Each record should be written out exactly as given.

◆ ◆ ◆ ◆ ◆

(* ===== verification/Shell.v ===== *)
(** * The shell (shell/shell.c)

    [readline] and [cmd_parse] work on [cmd_line]; a pointer into it is an offset.  The
    characters that the [read] calls of [readline] deliver are the list [keys]; when it is used
    up the caller is still waiting.  The variables of the shell lie in the kernel image, which
    processes share: the child that runs a program works on the same [final_path]. *)

From Stdlib Require Import String.
From S2P Require Import Prelude CString Stdio Disk FsState Dir File Pipe Fs Commands.

Definition MAX_ARG_NR : Z := 16.

(** ** Splitting the command line *)

(** The first character from [next] on that is not [token]. *)
Fixpoint skip_token (fuel : nat) (buf : list Z) (token next : Z) : outcome Z :=
  match fuel with
  | O => NoFuel
  | S fuel' => c ← aget buf next; if c =? token then skip_token fuel' buf token (next + 1) else Ok next
  end.

(** The end of the word at [next]. *)
Fixpoint skip_word (fuel : nat) (buf : list Z) (token next : Z) : outcome Z :=
  match fuel with
  | O => NoFuel
  | S fuel' =>
      c ← aget buf next;
      if negb (c =? 0) && negb (c =? token) then skip_word fuel' buf token (next + 1) else Ok next
  end.

Fixpoint parse_loop (fuel : nat) (token : Z) (buf : list Z) (argv : list (option Z)) (next argc : Z)
    : outcome (Z * list Z * list (option Z)) :=
  match fuel with
  | O => NoFuel
  | S fuel' =>
      c ← aget buf next;
      if c =? 0 then Ok (argc, buf, argv)
      else
        next ← skip_token (S (length buf)) buf token next;
        c ← aget buf next;
        if c =? 0 then Ok (argc, buf, argv)
        else
          argv ← aset argv argc (Some next);
          next ← skip_word (S (length buf)) buf token next;
          c ← aget buf next;
          '(buf, next) ← (if negb (c =? 0) then buf ← aset buf next 0; Ok (buf, next + 1) else Ok (buf, next));
          if argc >? MAX_ARG_NR then Ok (-1, buf, argv)
          else parse_loop fuel' token buf argv next (argc + 1)
  end.

(** The array has [MAX_ARG_NR] elements, all set to [NULL] first. *)
Definition cmd_parse (cmd_str : list Z) (token : Z) : outcome (Z * list Z * list (option Z)) :=
  parse_loop (S (length cmd_str)) token cmd_str (replicate (Z.to_nat MAX_ARG_NR) None) 0 0.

◆ ◆ ◆ ◆ ◆

* [Written answer]
(* ===== verification/Shell.v ===== *)
(** * The shell (shell/shell.c)

    [readline] and [cmd_parse] work on [cmd_line]; a pointer into it is an offset.  The
    characters that the [read] calls of [readline] deliver are the list [keys]; when it is used
    up the caller is still waiting.  The variables of the shell lie in the kernel image, which
    processes share: the child that runs a program works on the same [final_path]. *)

From Stdlib Require Import String.
From S2P Require Import Prelude CString Stdio Disk FsState Dir File Pipe Fs Commands.

Definition MAX_ARG_NR : Z := 16.

(** ** Splitting the command line *)

(** The first character from [next] on that is not [token]. *)
Fixpoint skip_token (fuel : nat) (buf : list Z) (token next : Z) : outcome Z :=
  match fuel with
  | O => NoFuel
  | S fuel' => c ← aget buf next; if c =? token then skip_token fuel' buf token (next + 1) else Ok next
  end.

(** The end of the word at [next]. *)
Fixpoint skip_word (fuel : nat) (buf : list Z) (token next : Z) : outcome Z :=
  match fuel with
  | O => NoFuel
  | S fuel' =>
      c ← aget buf next;
      if negb (c =? 0) && negb (c =? token) then skip_word fuel' buf token (next + 1) else Ok next
  end.

Fixpoint parse_loop (fuel : nat) (token : Z) (buf : list Z) (argv : list (option Z)) (next argc : Z)
    : outcome (Z * list Z * list (option Z)) :=
  match fuel with
  | O => NoFuel
  | S fuel' =>
      c ← aget buf next;
      if c =? 0 then Ok (argc, buf, argv)
      else
        next ← skip_token (S (length buf)) buf token next;
        c ← aget buf next;
        if c =? 0 then Ok (argc, buf, argv)
        else
          argv ← aset argv argc (Some next);
          next ← skip_word (S (length buf)) buf token next;
          c ← aget buf next;
          '(buf, next) ← (if negb (c =? 0) then buf ← aset buf next 0; Ok (buf, next + 1) else Ok (buf, next));
          if argc >? MAX_ARG_NR then Ok (-1, buf, argv)
          else parse_loop fuel' token buf argv next (argc + 1)
  end.

(** The array has [MAX_ARG_NR] elements, all set to [NULL] first. *)
Definition cmd_parse (cmd_str : list Z) (token : Z) : outcome (Z * list Z * list (option Z)) :=
  parse_loop (S (length cmd_str)) token cmd_str (replicate (Z.to_nat MAX_ARG_NR) None) 0 0.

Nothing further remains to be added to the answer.